A furniture company displays bedroom sets which require 21 square meters of space and living room sets which require 42 square meters of space. The company which has 546 square meters of available space,wants to display at least 6 bedroom sets and at least 5 living room sets.

My question is:If a bedroom set sells for $10,000 and a living room set sells for $18,000,determine the number of bedroom sets and living room sets that must be sold to maximize the amount collected.

I'm not sure what I need to do to set this up.

- Algebra II -
**drwls**, Tuesday, December 18, 2007 at 4:17pm
Think it through.. don't try to find a single magic equation.

You maximize receipts when you sell as many living room sets as you can, while still being able to display and sell the required minimum 6 bedroom sets.
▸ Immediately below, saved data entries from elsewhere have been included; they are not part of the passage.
Lemma populated_kept (k : Kind) (a t : jsstring) (c : CandidateInfo) :
  populated k c = true ->
  populated k (updateCandidateInfo a t c) = true
  /\ fact k (updateCandidateInfo a t c) = fact k c.
Proof.
  intros H. pose proof (updateCandidateInfo_kind k a t c) as Hk.
  rewrite H in Hk. split; [|exact Hk].
  destruct k; cbn in *;
    try (destruct (ci_name c) as [[|]|]; try discriminate;
         destruct (ci_name (updateCandidateInfo a t c)) as [[|]|];
         inversion Hk; reflexivity);
    try (destruct (ci_university c) as [[|]|]; try discriminate;
         destruct (ci_university (updateCandidateInfo a t c)) as [[|]|];
         inversion Hk; reflexivity);
    try (destruct (ci_experience c) as [[|]|]; try discriminate;
         destruct (ci_experience (updateCandidateInfo a t c)) as [[|]|];
         inversion Hk; reflexivity);
    try (destruct (ci_company c) as [[|]|]; try discriminate;
         destruct (ci_company (updateCandidateInfo a t c)) as [[|]|];
         inversion Hk; reflexivity).
  rewrite Hk. exact H.
Qed.

Lemma feed_kept (k : Kind) (turns : list (jsstring * jsstring))
    (c : CandidateInfo) :
  populated k c = true -> fact k (feed c turns) = fact k c.
Proof.
  revert c. induction turns as [|[a t] turns IH]; intros c H; [reflexivity|].
  cbn. destruct (populated_kept k a t c H) as (Hp & Hf).
  unfold feed in IH. rewrite (IH _ Hp). exact Hf.
Qed.

(** C7 (as stated, refuted): the first pattern of the list that matches is
    not always the one whose capture is stored.  The first name pattern
    matches [blank_then_name] and captures a blank, and the name stored is the
    capture of the second pattern; the first experience pattern matches
    [short_then_long] and captures five code units, and the experience stored
    is the capture of the second pattern. *)
Lemma C7_first_matching_pattern_skipped :
  (regex_match (nth 0 namePatterns []) blank_then_name = Some (js " ")
   /\ regex_match (nth 1 namePatterns []) blank_then_name = Some (js "太郎")
   /\ ci_name (updateCandidateInfo (js "Q2") blank_then_name emptyCandidateInfo)
      = Some (js "太郎"))
  /\ (regex_match (nth 0 experiencePatterns []) short_then_long
      = Some (js "営業経験あ")
      /\ regex_match (nth 1 experiencePatterns []) short_then_long
         = Some (js "営業経験あり。3年間の職歴が")
      /\ ci_experience
           (updateCandidateInfo (js "Q2") short_then_long emptyCandidateInfo)
         = Some (js "営業経験あり。3年間の職歴が")).
Proof. vm_compute. repeat split. Qed.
Since both take up 21 sq meters and you have 546 sq m available, you can display 546/21 = 26 sets of either kind. So, display the required 6 minimum bedroom sets and use the rest of the space for 20 living room sets. Assuming that they all sell at an equal rate (which is not at all likely in practice), the amount collected after one turnover will be 20*$18,000 + 6*$10,000 = $420,000

I did not realize furnishing a house is that expensive nowadays

- Algebra II -
**Reiny**, Tuesday, December 18, 2007 at 5:37pm
Let the number of bedroom setups be b

then the number of living room setups is (546-21b)/42

total revenue

= 10000b + 18000(546-21b)/42

= 234000 + 1000b

but b ≥ 6 and livingrooms ≥ 5

so if b=6 , l= 10

and if l=5, b = 16

the total revenue is a linear function represented by a straight line with a positive slope, so the larger value of b will give a larger value of revenue

so when b= 16, l = 5 and revenue = $250,000

check: if b = 16, l = 5 revenue = $240,000

So they should set up 16 bedrooms and 5 living rooms

- Algebra II -
**Reiny**, Tuesday, December 18, 2007 at 9:24pm
Correction:

Second last line should say:

check: if b = 6, l = 10 revenue = $240,000

- Algebra II -
**drwls**, Wednesday, December 19, 2007 at 1:00am
I misread the problem, not noticing the higher area of the living room sets. Just ignore my answer, if you haven't already, and follow Reiny's method.